Thank you for the post and I am sorry to hear of your injuries and your troubles.


It would appear that your attorney is beginning to have significant concerns regarding the merits of the case and, perhaps, apprehension about trial. Slip and Fall cases are notoriously difficult and generally require that the defendant knew or should have known about the dangerous condition and performed insufficiently in their duty to remediate the situation.


That being said, attorneys' conduct is governed by the Rules of Ethics adopted in each state. For New Jersey, those ethical obligations are set forth at


Rule 1.4 addresses communication between attorney and client and, in your case, seems to be at issue. It states as follows:


RPC 1.4. Communication

  • (a) A lawyer shall fully inform a prospective client of how, when, and where the client may communicate with the lawyer.

  • (b) A lawyer shall keep a client reasonably informed about the status of a matter and promptly comply with reasonable requests for information.

  • (c) A lawyer shall explain a matter to the extent reasonably necessary to permit the client to make informed decisions regarding the representation.

  • (d) When a lawyer knows that a client expects assistance not permitted by the Rules of Professional Conduct or other law, the lawyer shall advise the client of the relevant limitations on the lawyer's conduct.

I would send a letter to the lawyer indicating that you are entitled to the information in your file and, if it is not provided, you will have to seek remedial measures. THose remedial measures may include filing a grievance.


In New Jersey, by Supreme Court rule, all grievances must be in writing and filed with the secretary of the district ethics committee for the district in which the lawyer has his or her main law office. Because there are currently 17 district ethics committees throughout the state, you are advised to telephone the Ethics/Fee Arbitration Hotline at 1-(800)-406-8594. After you enter the zip code of the attorney's office address, you will be transferred to the appropriate district ethics committee Secretary to request grievance forms.

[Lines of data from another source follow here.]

(** C4 as a predicate on documents: the reading graph is the [next]
    chain through the blocks in emission order, N-1 edges for N blocks,
    the k-th from the k-th block to the next. *)
Definition next_chain_graph (doc : LayoutDocument) : Prop :=
  edges_of doc = chain (map b_id (blocks doc))
  /\ Forall (fun e => relation e = rel_next) (edges_of doc)
  /\ length (edges_of doc) = (length (blocks doc) - 1)%nat
  /\ forall n a b,
       blocks doc !! n = Some a -> blocks doc !! S n = Some b ->
       edges_of doc !! n = Some (next_edge (b_id a) (b_id b)).

(** The state of the chain: the edges link the blocks emitted so far, and
    the last of them is remembered. *)
Definition chained (st : Asm) : Prop :=
  all_edges st = chain (map b_id (all_blocks st))
  /\ prev_block_id st = last (map b_id (all_blocks st))
  /\ Forall (fun b => b_id b <> "") (all_blocks st).

Definition ids_nonempty (merged_blocks : list (Z * list BlockDict))
  (tables_by_page : list (Z * list TableDict)) : Prop :=
  (forall i bds bd, In (i, bds) merged_blocks -> In bd bds ->
                    bd_id bd <> Some "")
  /\ (forall i tds td, In (i, tds) tables_by_page -> In td tds ->
                       td_id td <> "").

(** A two-page sample: one text block per page and a table on page 2. *)
Definition sample_word : Word :=
  {| w_text := "Hello"; w_x0 := 72; w_y0 := 100; w_x1 := 120; w_y1 := 112;
     w_fontname := "Arial"; w_size := 12; w_color := "#000000" |}.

If you have Adobe Acrobat Reader, you may print an Attorney Grievance Form. Send the original and two (2) copies to the district secretary where the attorney has an office for practice.

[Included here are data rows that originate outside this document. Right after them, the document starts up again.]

Lemma loadFont_fresh w f w' r :
  live w = [] -> loadFont loadable w f = (w', r) ->
  double_free w' = double_free w
  /\ live w' = match r with Some g => [font_id g] | None => [] end.
Proof.
  intros E. unfold loadFont. destruct (loadable f); intros X;
    injection X as <- <-; cbn; rewrite E; split; reflexivity.
Qed.

Lemma loadVarFont_fresh w f w' r :
  live w = [] -> load_var w f = (w', r) ->
  double_free w' = double_free w
  /\ live w' = match r with Some g => [font_id g] | None => [] end.
Proof.
  intros E. unfold loadVarFont.
  destruct (split_at "?" f) as [buffer rest].
  destruct (loadFont loadable w buffer) as [w1 [g|]] eqn:L;
    apply (loadFont_fresh _ _ _ _ E) in L; cbn [font_id] in L.
  - destruct rest as [|q query];
      [|destruct (variation_axes _ _ _)]; intros X; injection X as <- <-;
      exact L.
  - intros X; injection X as <- <-. exact L.
Qed.

Lemma destroy_held w h :
  holder_ok w h ->
  let w' := match font h with Some old => destroyFont w old | None => w end in
  live w' = [] /\ double_free w' = false.
Proof.
  intros (L & D & _ & _). cbv zeta. destruct (font h) as [old|]; [|split; assumption].
  unfold destroyFont. rewrite L. cbn [existsb]. rewrite Nat.eqb_refl.
  cbn [orb filter negb live double_free]. rewrite Nat.eqb_refl. split; [reflexivity|exact D].
Qed.

Lemma load_ok w h name isVarFont w' h' ok :
  holder_ok w h ->
  load w h name isVarFont = (w', h', ok) ->
  holder_ok w' h'
  /\ (ok = true ->
      exists f g, name = Some f /\ fontFilename h' = Some f /\ font h' = Some g).
Proof.
  intros I. unfold FontHolder_load.
  destruct (ft h); [|intros X; injection X as <- <- <-; split; [exact I|discriminate]].
  destruct name as [f|]; [|intros X; injection X as <- <- <-; split; [exact I|discriminate]].
  destruct (match fontFilename h with Some g => String.eqb g f | None => false end) eqn:S.
  - intros X; injection X as <- <- <-. split; [exact I|]. intros _.
    destruct (fontFilename h) as [g|] eqn:N; [|discriminate S].
    apply String.eqb_eq in S. subst g.
    destruct I as (_ & _ & I & _). destruct (font h) as [g|] eqn:G.
    + exists f, g. repeat split.
    + exfalso. rewrite N, ?G in I. apply I; [discriminate|reflexivity].
  - pose proof (destroy_held w h I) as [L D]. cbv zeta in L, D.
    cbv zeta.
    destruct (if isVarFont && varfonts then _ else _) as [w1 r] eqn:E.
    assert (F : double_free w1 = double_free
                  match font h with Some old => destroyFont w old | None => w end
                /\ live w1 = match r with Some g => [font_id g] | None => [] end).
    { destruct (isVarFont && varfonts);
        [eapply loadVarFont_fresh|eapply loadFont_fresh]; eassumption. }
    destruct F as [F1 F2]. rewrite D in F1.
    destruct r as [g|]; intros X; injection X as <- <- <-.
    + split.
      * repeat split; cbn; [exact F2|exact F1|discriminate].
      * intros _. exists f, g. repeat split.
    + split; [|discriminate].
      repeat split; cbn;
        [exact F2|exact F1|intros X; exfalso; apply X; reflexivity].
Qed.

Lemma load_all_ok inputs : forall w h w' h' ok,
  holder_ok w h -> load_all w h inputs = (w', h', ok) -> holder_ok w' h'.
Proof.
  induction inputs as [|[name v] rest IH]; intros w h w' h' ok I.
  - intros X; injection X as <- <- <-. exact I.
  - cbn [FontHolder_load_all].
    destruct (load w h name v) as [[w1 h1] ok1] eqn:E.
    apply (load_ok _ _ _ _ _ _ _ I) in E. destruct E as [I1 _].
    destruct ok1; [apply IH; exact I1|].
    intros X; injection X as <- <- <-. exact I1.
Qed.

Lemma init_ok freetype : holder_ok (mkWorld 0 [] false) (init freetype).
Proof. repeat split; cbn; intros X; exfalso; apply X; reflexivity. Qed.

(** X26: the font holder never leaks a font and never destroys one
    twice: whatever fonts it was asked to load, in whatever order, whether
    or not a load failed and the loop was left early, after its destructor
    has run the library holds no font handle. *)
Theorem font_holder_releases_every_font (freetype : bool)
  (inputs : list (option string * bool)) :
  let '(w, h, _) := load_all (mkWorld 0 [] false) (init freetype) inputs in
  live (destroy w h) = [] /\ double_free (destroy w h) = false.
Proof.
  destruct (load_all _ _ inputs) as [[w h] ok] eqn:E.
  apply (load_all_ok _ _ _ _ _ _ (init_ok freetype)) in E.
  pose proof (destroy_held w h E) as D. cbv zeta in D.
  unfold destroy. destruct (ft h) eqn:T; [exact D|].
  destruct E as (L & F & _ & K). split; [|exact F].
  rewrite L. destruct (font h) eqn:G; [|reflexivity].
  rewrite K in T; discriminate.
Qed.

(** X27: whenever [load] returns true, after any earlier loads, a file
    name was given, the holder remembers it and holds a font, and that font
    is the one handle alive in the library: the font used for loading the
    glyphs has not been destroyed. *)
Theorem font_holder_load_gives_live_font (freetype : bool)
  (inputs : list (option string * bool)) (name : option string)
  (isVarFont : bool) (w w' : World) (h h' : FontHolder.t) (ok : bool) :
  load_all (mkWorld 0 [] false) (init freetype) inputs = (w, h, ok) ->
  load w h name isVarFont = (w', h', true) ->
  exists f g,
    name = Some f /\ fontFilename h' = Some f /\ font h' = Some g
    /\ live w' = [font_id g] /\ double_free w' = false.
Proof.
  intros E L.
  apply (load_all_ok _ _ _ _ _ _ (init_ok freetype)) in E.
  apply (load_ok _ _ _ _ _ _ _ E) in L. destruct L as [(L1 & L2 & _) L].
  destruct (L eq_refl) as (f & g & N & H & G).
  exists f, g. rewrite G in L1. repeat split; assumption.
Qed.

End FontFacts.

Lemma loadVarFont_without_query_witness :
  loadVarFont MoreSamples.always_loadable MoreSamples.scan_seven
    (mkWorld 0 [] false) "a.ttf"
  = (mkWorld 1 [0%nat] false, Some (mkFont 0 "a.ttf" [])).
Proof.
  rewrite loadVarFont_without_query; [reflexivity|].
  unfold free_of. cbn. intuition discriminate.
Defined.

Lemma loadVarFont_sets_named_axes_witness :
  loadVarFont MoreSamples.always_loadable MoreSamples.scan_seven
    (mkWorld 0 [] false) "a.ttf?wght=7&wdth=7"
  = (mkWorld 1 [0%nat] false,
     Some (mkFont 0 "a.ttf" [("wght"%string, 7%float); ("wdth"%string, 7%float)])).
Proof.
  apply (loadVarFont_sets_named_axes MoreSamples.always_loadable
           MoreSamples.scan_seven (mkWorld 0 [] false) "a.ttf"
           [("wght"%string, "7"%string, 7%float);
            ("wdth"%string, "7"%string, 7%float)]).
  - unfold free_of. cbn. intuition discriminate.
  - reflexivity.
  - repeat constructor; cbn [fst snd];
      try (unfold free_of; cbn; intuition discriminate);
      intros [tail|]; reflexivity.
Defined.

Lemma font_holder_load_gives_live_font_witness :
  exists f g,
    Some "b.ttf"%string = Some f
    /\ FontHolder.fontFilename
         (FontHolder.mk true (Some (mkFont 1 "b.ttf" [])) (Some "b.ttf"%string))
       = Some f
    /\ FontHolder.font
         (FontHolder.mk true (Some (mkFont 1 "b.ttf" [])) (Some "b.ttf"%string))
       = Some g
    /\ live (mkWorld 2 [1%nat] false) = [font_id g]
    /\ double_free (mkWorld 2 [1%nat] false) = false.
Proof.
  apply (font_holder_load_gives_live_font MoreSamples.always_loadable
           MoreSamples.scan_seven true true
           [(Some "a.ttf"%string, false)] (Some "b.ttf"%string) false
           (mkWorld 1 [0%nat] false) (mkWorld 2 [1%nat] false)
           (FontHolder.mk true (Some (mkFont 0 "a.ttf" [])) (Some "a.ttf"%string))
           (FontHolder.mk true (Some (mkFont 1 "b.ttf" [])) (Some "b.ttf"%string))
           true); reflexivity.
Defined.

When you complete and file an Attorney Grievance Form, you must provide sufficient detail about the facts of your grievance such as names and addresses of all witnesses, dates, and pertinent documentation to serve as a basis for further investigation. Failure to provide important facts and copies of important documents may result in a delay in the consideration of the grievance while the documentation is obtained.



Customer: replied 7 years ago.
This is a pretty weak answer. The greivance committee!?!?! Ethics arbitration hotline?! First of all, this is New Jersey. You're talking years for a response.

I believe the attorney is hiding some kind of malfesance or incompetence. I want to get a second opinion from another attorney, before the 19th of March when the motion is scheduled to be heard. The fact that he is flat refusing to prvide me with the complete motion indicates that he is hiding something. How do I get the file from him so that I can engage another attorney for the second opinion? Is there no way to force him to give me the file?
Customer: replied 7 years ago.
This is a pretty weak answer. This is NJ, and the solutions you suggest will take months if not years to work. I have until the 19th of March when the motion to dismiss will be heard.

I believe he is hiding some kind of malfeasance or incompetence, and his flat refusal to provide me with the paperwork seems to confirm this. How do I get him to give me what I need for a second opinion, right away?

If the answer is, there is no way, I'd appreciate this more than a runaround.
Expert:  Lawmoe replied 7 years ago.

I am afraid I cannot create new ways to resolve dispuites. I can only provide information as to the ways that are available.


I understand the time constraint. That is why I suggested above as follows: "I would send a letter to the lawyer indicating that you are entitled to the information in your file and, if it is not provided, you will have to seek remedial measures. Those remedial measures may include filing a grievance."


Attorneys are often highly sensitive to potential complaints and would very rapidly respond.